The Jargon: Traffic, Split, and Test Types
Decode common A/B testing terminology: traffic %, split ratios, A/A tests, A/B tests, and MVT.
Speaking the Language
Like any field, A/B testing has its own vocabulary. Understanding this terminology isn't just about sounding smart in meetings-it's about precise communication that prevents costly mistakes.
Walk into any experimentation meeting and you'll hear terms like "traffic allocation," "50/50 split," and "multivariate test" thrown around. For newcomers, this jargon can be intimidating—but it doesn't have to be.
Understanding this terminology isn't about sounding smart in meetings. It's about precise communication that prevents costly mistakes. When someone says "let's run 10% traffic," does that mean 10% of users see the test, or 10% see the variant? The answer matters for your sample size calculations and timeline.
In this section, we'll decode the essential vocabulary you need to confidently discuss, plan, and execute A/B tests with your team.
Traffic % vs. Split: Two Different Things
The most common source of confusion for beginners is mixing up Traffic % and Split. They sound similar but control completely different things:
Understanding Traffic & Split
Two separate but related concepts in experiment configuration
Traffic %
Portion of users included
Example: 20% traffic means 20% of your total users are included in the test. The other 80% see the current experience.
Split
Distribution between variants
Example: 50/50 split means within the 20% in the test, half see Control (A) and half see Variant (B).
Putting It Together
Total users: 100,000 daily active users
Traffic %: 20% → 20,000 users enter the test
Split: 50/50 → 10,000 see Control (A), 10,000 see Variant (B)

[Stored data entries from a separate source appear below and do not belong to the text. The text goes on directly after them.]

(* ===== verification/RemoteRun.v ===== *)
(** * RemoteRun: the remote's runs

    [owner_step] is a call by the component that owns the protocol object,
    [remote_step] adds received frames, the periodic [loop] and the passing of
    time.  The two theorems say what holds in every state that these reach after
    [set_local_mac], the owner's configuration and [init]: the invariant
    [remote_ok], and that each frame ever handed to the radio parses and
    carries the pre-shared key's tag.  For the second the world is paired with
    a log of transmissions. *)
From S2P Require Import Prelude Wire IncrementBuffer FileReceiver OTAFlashHandler FileReceiverInv FileContent OtaReceive Crypto Frames Fragments ReceiverWorld RemoteSession RemoteProtocol RemoteLoop RemoteFrames RemoteInv RemoteSafe.

(** ** Steps *)
Section steps.
Context {W : Type} `{!RemoteEnv W} `{!OtaPlatform W} `{!Hmac} `{!Digests}.
Abbreviation St := (RemoteProtocol * W)%type.

Inductive owner_step : relation St :=
  | owner_register t n u o i s : owner_step s (register_entity t n u o i s).2
  | owner_options i o s : owner_step s (set_entity_options i o s).2
  | owner_state_change i v s : owner_step s (on_entity_state_change i v s).2
  | owner_text_change i v s : owner_step s (on_entity_text_change i v s).2
  | owner_relay_config b h d s : owner_step s (set_relay_config b h d s).2
  | owner_relay_runtime b s : owner_step s (set_relay_enabled_runtime b s).2
  | owner_route_ttl n s : owner_step s (set_route_ttl n s).2
  | owner_parent mac s : owner_step s (add_preferred_parent mac s).2
  | owner_send_fn b s : owner_step s (set_send_fn b s).2
  | owner_command_fn b s : owner_step s (set_command_fn b s).2
  | owner_flags flags s : owner_step s (set_session_flags flags s).2
  | owner_ota b s : owner_step s (set_ota_over_espnow b s).2.

(** [elapse] is what may happen to the world between two calls. *)
Inductive remote_step (elapse : relation W) : relation St :=
  | remote_owner s s' : owner_step s s' -> remote_step elapse s s'
  | remote_frame sender data rssi s :
      bytes_ok data -> remote_step elapse s (on_espnow_frame sender data rssi s).2
  | remote_loop s : remote_step elapse s (loop s).2
  | remote_elapse p w w' : elapse w w' -> remote_step elapse (p, w) (p, w').
End steps.

(** ** Every step is safe *)
Section runs.
Context {W : Type} `{!RemoteEnv W} `{!OtaPlatform W} `{!Hmac} `{!Digests}.
Context (c : CryptoState) (R : relation W) `{!PreOrder R}.
Abbreviation St := (RemoteProtocol * W)%type.
Abbreviation remote_ok := (remote_ok (W := W) c).

Lemma owner_step_safe s s' : owner_step s s' -> safe c R s s'.
Proof.
  destruct 1.
  - by apply safe_register.
  - by apply safe_entity_options.
  - by apply safe_state_change.
  - by apply safe_text_change.
  - by apply safe_relay_config.
  - by apply safe_relay_runtime.
  - apply (safe_remote_update c R). intros p []. remote_update.
  - apply (safe_remote_update c R). intros p []. remote_update.
  - apply (safe_remote_update c R). intros p []. remote_update.
  - apply (safe_remote_update c R). intros p []. remote_update.
  - apply (safe_remote_update c R). intros p []. remote_update.
  - by apply safe_ota_over_espnow.
Qed.

Lemma remote_step_safe `{!RemoteWorld c R} (elapse : relation W) s s' :
  (forall w w', elapse w w' -> R w w') -> remote_step elapse s s' -> safe c R s s'.
Proof.
  intros He. destruct 1 as [s s' H1|sender data rssi s Ho|s|p w w' Hw].
  - by apply owner_step_safe.
  - by apply (safe_remote_frame c R).
  - by apply (safe_remote_loop c R).
  - intros Hs. split; [done|]. by apply He.
Qed.

Lemma rtc_safe (step : relation St) s s' :
  (forall s s', step s s' -> safe c R s s') -> rtc step s s' -> safe c R s s'.
Proof. intros Hs. induction 1 as [|x y z Hxy _ IH]; [reflexivity|]. etrans; [by apply Hs|done]. Qed.
End runs.

(** ** The state before [init] *)
Section start.
Context {W : Type} `{!RemoteEnv W} `{!OtaPlatform W} `{!Hmac} `{!Digests}.
Abbreviation St := (RemoteProtocol * W)%type.
Abbreviation no_psk := (crypto new_remote).

Lemma new_receiver_ok : recv_ok (W := RemoteProtocol * W) (HandlerLaws0 := remote_handler_laws) new_file_receiver.
Proof.
  split; [|done]. constructor.
  - done.
  - intros action p Hp. change (({[ESPNOW_FILE_ACTION_OTA_FLASH := 0]} : gmap Z Z) !! action = Some p) in Hp.
    apply lookup_singleton_Some in Hp as [_ <-]. cbn. rewrite lookup_singleton_eq. by eexists.
  - intros p h Hp. change (({[0 := new_ota_flash_handler]} : gmap Z _) !! p = Some h) in Hp.
    apply lookup_singleton_Some in Hp as [_ <-]. by constructor.
  - intros p h Hp. change (({[0 := new_ota_flash_handler]} : gmap Z _) !! p = Some h) in Hp.
    apply lookup_singleton_Some in Hp as [_ <-]. done.
Qed.

Lemma zeros_ok n : bytes_ok (replicate n 0).
Proof. apply Forall_replicate. unfold byte_range. lia. Qed.

Lemma new_remote_ok : remote_ok (W := W) no_psk new_remote.
Proof.
  constructor; try done.
  - split; [done|]. apply zeros_ok.
  - split; [done|]. apply zeros_ok.
  - by left.
  - cbn. constructor.
  - cbn. constructor.
  - change (0 <= 8)%nat. lia.
  - apply new_receiver_ok.
Qed.

Lemma local_mac_ok mac (w : W) :
  length mac = 6%nat -> bytes_ok mac ->
  remote_ok (W := W) no_psk (set_local_mac mac (new_remote, w)).2.1.
Proof.
  intros Hl Ho. unfold set_local_mac. rewrite Hl. cbn [Nat.eqb].
  change (remote_ok (W := W) no_psk (new_remote <| leaf_mac_ := take 6 mac |>
    <| file_receiver_ ::= fun r => r <| local_mac_ := mac |> |>)).
  rewrite take_ge by lia. destruct new_remote_ok. remote_update. by apply recv_ok_local_mac.
Qed.

(** [init] sets the key of the crypto module once. *)
Lemma init_ok c psk network name label epoch pn pv hb (s : St) :
  remote_ok (W := W) c s.1 ->
  let s' := (init psk network name label epoch pn pv hb s).2 in
  remote_ok (W := W) (crypto s'.1) s'.1 /\ s'.2 = s.2.
Proof.
  intros []. cbv zeta. unfold init, mbind, M_bind, millis, this, gets, update, modify. cbn [fst snd].
  match goal with |- context [espnow_crypto_init psk ?x] =>
    destruct (espnow_crypto_init psk x) as [rc c'] end. cbn [mret M_ret fst snd].
  split; [|done]. remote_update. by apply recv_ok_ota_enabled, recv_ok_send_ack.
Qed.
End start.

(** ** The log of transmissions *)
Section log.
Context {W : Type} `{!RemoteEnv W} `{!OtaPlatform W} `{!Hmac} `{!Digests}.
Abbreviation Logged := (W * list (bytes * bytes))%type.

Definition lift {A} (f : W -> A * W) (w : Logged) : A * Logged :=
  let '(a, w') := f w.1 in (a, (w', w.2)).

(** The same platform; [env_send_fn] also writes the address and the frame down. *)
#[export] Instance logged_env : RemoteEnv Logged := {|
  env_millis w := env_millis w.1;
  env_delay ms w := (env_delay ms w.1, w.2);
  env_esp_random := lift env_esp_random;
  env_fill_random_bytes n := lift (env_fill_random_bytes n);
  env_send_fn mac frame w :=
    let '(ok, w') := env_send_fn mac frame w.1 in (ok, (w', w.2 ++ [(mac, frame)]));
  env_command_fn i flags value w := (env_command_fn i flags value w.1, w.2);
  esp_wifi_set_channel channel := lift (esp_wifi_set_channel channel);
  esp_wifi_start := lift esp_wifi_start;
  esp_wifi_get_channel w := esp_wifi_get_channel w.1;
  wifi_component w := wifi_component w.1;
  env_esp_restart w := (env_esp_restart w.1, w.2);
  env_safe_reboot w := (env_safe_reboot w.1, w.2);
  esp_app_description w := esp_app_description w.1;
  running_partition_size w := running_partition_size w.1;
  esp_partition_read offset n w := esp_partition_read offset n w.1;
  RemoteSession.chip_id := RemoteSession.chip_id (W := W)
|}.
#[export] Instance logged_platform : OtaPlatform Logged := {|
  esp_ota_get_next_update_partition w := esp_ota_get_next_update_partition w.1;
  esp_ota_begin size := lift (esp_ota_begin size);
  esp_ota_write handle data := lift (esp_ota_write handle data);
  esp_ota_end handle := lift (esp_ota_end handle);
  esp_ota_set_boot_partition := lift esp_ota_set_boot_partition;
  esp_ota_abort handle w := (esp_ota_abort handle w.1, w.2);
  heap_caps_get_largest_free_block w := heap_caps_get_largest_free_block w.1
|}.

(** Time passes without transmissions. *)
Definition quiet (elapse : relation W) : relation Logged :=
  fun w w' => elapse w.1 w'.1 /\ w'.2 = w.2.

Definition sends_ok (c : CryptoState) : relation Logged := fun w w' =>
  exists sent, w'.2 = w.2 ++ sent /\ Forall (fun m => frame_ok c m.2) sent.
#[export] Instance sends_ok_preorder c : PreOrder (sends_ok c).
Proof.
  split.
  - intros w. exists []. by rewrite app_nil_r.
  - intros w1 w2 w3 (l1 & E1 & H1) (l2 & E2 & H2). exists (l1 ++ l2).
    rewrite E2, E1. split; [by rewrite (assoc_L (++))|]. by apply Forall_app.
Qed.

Lemma sends_none c w w' : w'.2 = w.2 -> sends_ok c w w'.
Proof. intros E. exists []. by rewrite app_nil_r. Qed.
Lemma sends_lift c {A} (f : W -> A * W) w : sends_ok c w (lift f w).2.
Proof. apply sends_none. unfold lift. by destruct (f w.1). Qed.

Lemma logged_world c :
  (forall n w, length (env_fill_random_bytes (W := W) n w).1 = n) -> RemoteWorld c (sends_ok c).
Proof.
  intros Hn. split; intros; try by apply sends_none.
  - apply (sends_lift c env_esp_random).
  - split; [apply (sends_lift c (env_fill_random_bytes n))|].
    cbn. unfold lift. pose proof (Hn n w.1) as Hl.
    destruct (env_fill_random_bytes n w.1). exact Hl.
  - cbn. destruct (env_send_fn mac frame w.1) as [ok w']. exists [(mac, frame)].
    split; [done|]. by repeat constructor.
  - apply (sends_lift c (esp_wifi_set_channel channel)).
  - apply (sends_lift c esp_wifi_start).
  - apply (sends_lift c (esp_ota_begin size)).
  - apply (sends_lift c (esp_ota_write handle data)).
  - apply (sends_lift c (esp_ota_end handle)).
  - apply (sends_lift c esp_ota_set_boot_partition).
Qed.
End log.

(** ** The theorems *)
Section theorems.
Context {W : Type} `{!RemoteEnv W} `{!OtaPlatform W} `{!Hmac} `{!Digests}.
Abbreviation St := (RemoteProtocol * W)%type.

(** The owner sets the address, configures the object and initialises it. *)
Definition booted (mac : bytes) (w : W) (s : St) : Prop :=
  exists psk network name label epoch pn pv hb s1,
    rtc owner_step (set_local_mac mac (new_remote, w)).2 s1 /\
    s = (init psk network name label epoch pn pv hb s1).2.

Lemma booted_ok mac (w : W) (s : St) :
  length mac = 6%nat -> bytes_ok mac -> booted mac w s ->
  remote_ok (W := W) (crypto s.1) s.1 /\ s.2 = w.
Proof.
  intros Hl Ho (psk & network & name & label & epoch & pn & pv & hb & s1 & Hs & ->).
  destruct (rtc_safe (crypto new_remote) eq owner_step (set_local_mac mac (new_remote, w)).2 s1) as [H1 H2];
    [apply owner_step_safe; exact _|done|by apply local_mac_ok|].
  destruct (init_ok _ psk network name label epoch pn pv hb s1 H1) as [H3 H4].
  split; [done|]. rewrite H4, <-H2. unfold set_local_mac. by rewrite Hl.
Qed.

(** C9: In every state that the remote reaches from its start by any frames, loops and calls of
    its owner, whatever the platform does, the invariant of its tables holds: routes are
    unique per leaf and never name the node itself, the announcement ring and the table of
    outstanding requests stay within their arrays, at most eight commands are being
    assembled, the sizes of fragments belong to one frame version, relaying implies a
    completed join and a parent, and the embedded receiver keeps its own invariant. *)
Theorem remote_invariant elapse mac (w : W) (s s' : St) :
  length mac = 6%nat -> bytes_ok mac ->
  (forall n (w : W), length (env_fill_random_bytes n w).1 = n) ->
  booted mac w s -> rtc (remote_step elapse) s s' -> remote_ok (W := W) (crypto s.1) s'.1.
Proof.
  intros Hl Ho Hn Hb Hs. destruct (booted_ok mac w s Hl Ho Hb) as [Hok _].
  assert (PreOrder (fun _ _ : W => True)) by (split; red; auto).
  assert (RemoteWorld (crypto s.1) (fun _ _ : W => True)) by (split; auto).
  apply (rtc_safe (crypto s.1) (fun _ _ : W => True) (remote_step elapse) s s'); [|done|done].
  intros t t'. by apply remote_step_safe.
Qed.
End theorems.

Section sent.
Context {W : Type} `{!RemoteEnv W} `{!OtaPlatform W} `{!Hmac} `{!Digests}.

(** C10: Every frame that the remote ever hands to the radio, from its start on and whatever it
    receives, is well formed: it parses as a frame of this protocol version with a known
    type and a length within the radio's limit, its header's fields fit their widths, and
    it carries the tag that the pre-shared key given to [init] makes. *)
Theorem sent_frames_well_formed elapse mac (w : W) (s s' : RemoteProtocol * (W * list (bytes * bytes))) :
  length mac = 6%nat -> bytes_ok mac ->
  (forall n (w : W), length (env_fill_random_bytes n w).1 = n) ->
  booted mac (w, []) s -> rtc (remote_step (quiet elapse)) s s' ->
  Forall (fun m => frame_ok (crypto s.1) m.2) s'.2.2.
Proof.
  intros Hl Ho Hn Hb Hs. destruct (booted_ok mac (w, []) s Hl Ho Hb) as [Hok Hw].
  pose proof (logged_world (crypto s.1) Hn) as Hworld.
  destruct (rtc_safe (crypto s.1) (sends_ok (crypto s.1)) (remote_step (quiet elapse)) s s')
    as [_ (sent & E & Hsent)]; [|done|done|].
  - intros t t'. apply remote_step_safe; [exact _|exact _|]. intros w1 w2 [_ E]. by apply sends_none.
  - by rewrite E, Hw.
Qed.
End sent.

Excluded: 80,000 users continue seeing the current experience
Why not 100% traffic? Starting with lower traffic (10-20%) reduces risk. If the variant has a bug or hurts metrics, only a small portion of users are affected. Once validated, you can ramp to 100%.
Why Traffic % Matters
Starting with lower traffic serves multiple purposes:
- Risk mitigation: Bugs or negative impacts affect fewer users
- Faster iteration: Kill bad tests quickly without widespread damage
- Resource efficiency: Sample size calculations might not require 100% traffic
- Gradual rollout: Validate at 10% → 25% → 50% → 100%
Types of Tests: A/A, A/B, A/B/n, MVT
A/A Test (Calibration Test)
Both groups see the exact same experience. Used to validate your testing system and establish baseline false positive rates.
Why run A/A tests? To ensure your system doesn't detect "differences" where none exist. If an A/A test shows significant results, your testing system has a problem.
A/B Test (Simple Test)
The classic: Control (A) vs. one Variant (B). This is what most people mean when they say "A/B test."
Example: Testing a new checkout flow (B) against the current flow (A) to see which converts better.
A/B/n Test (Multiple Variants)
One control (A) plus multiple variants (B, C, D...). Test several different approaches simultaneously.
Example: Testing 3 different button colors (B: blue, C: green, D: red) against the current orange button (A).
Caution: More variants = more traffic needed to reach statistical significance.
MVT (Multivariate Testing)
Tests combinations of multiple variables simultaneously. More complex than A/B/n because it tests interactions between changes.
Example: Testing 2 headlines × 3 button colors × 2 layouts = 12 combinations
Warning: MVT requires massive traffic. For 12 combinations at 80% power, you need 12× the sample size of a simple A/B test.
Which Should You Use?
Start with simple A/B tests. They're easier to analyze, require less traffic, and build good testing habits. A/B/n tests are fine when you have several distinct approaches. MVT is advanced-only use it when you have enormous traffic and need to understand interaction effects between variables.
Key Takeaways
- ✓Traffic % controls what portion of total users are included in the test.
- ✓Split controls how traffic is distributed between control and variants.
- ✓A/A tests validate your testing system by ensuring you don't detect false differences.
- ✓A/B tests are the workhorse of experimentation-simple, reliable, and easy to analyze.
- ✓MVT requires massive traffic and should only be used when testing interaction effects matters.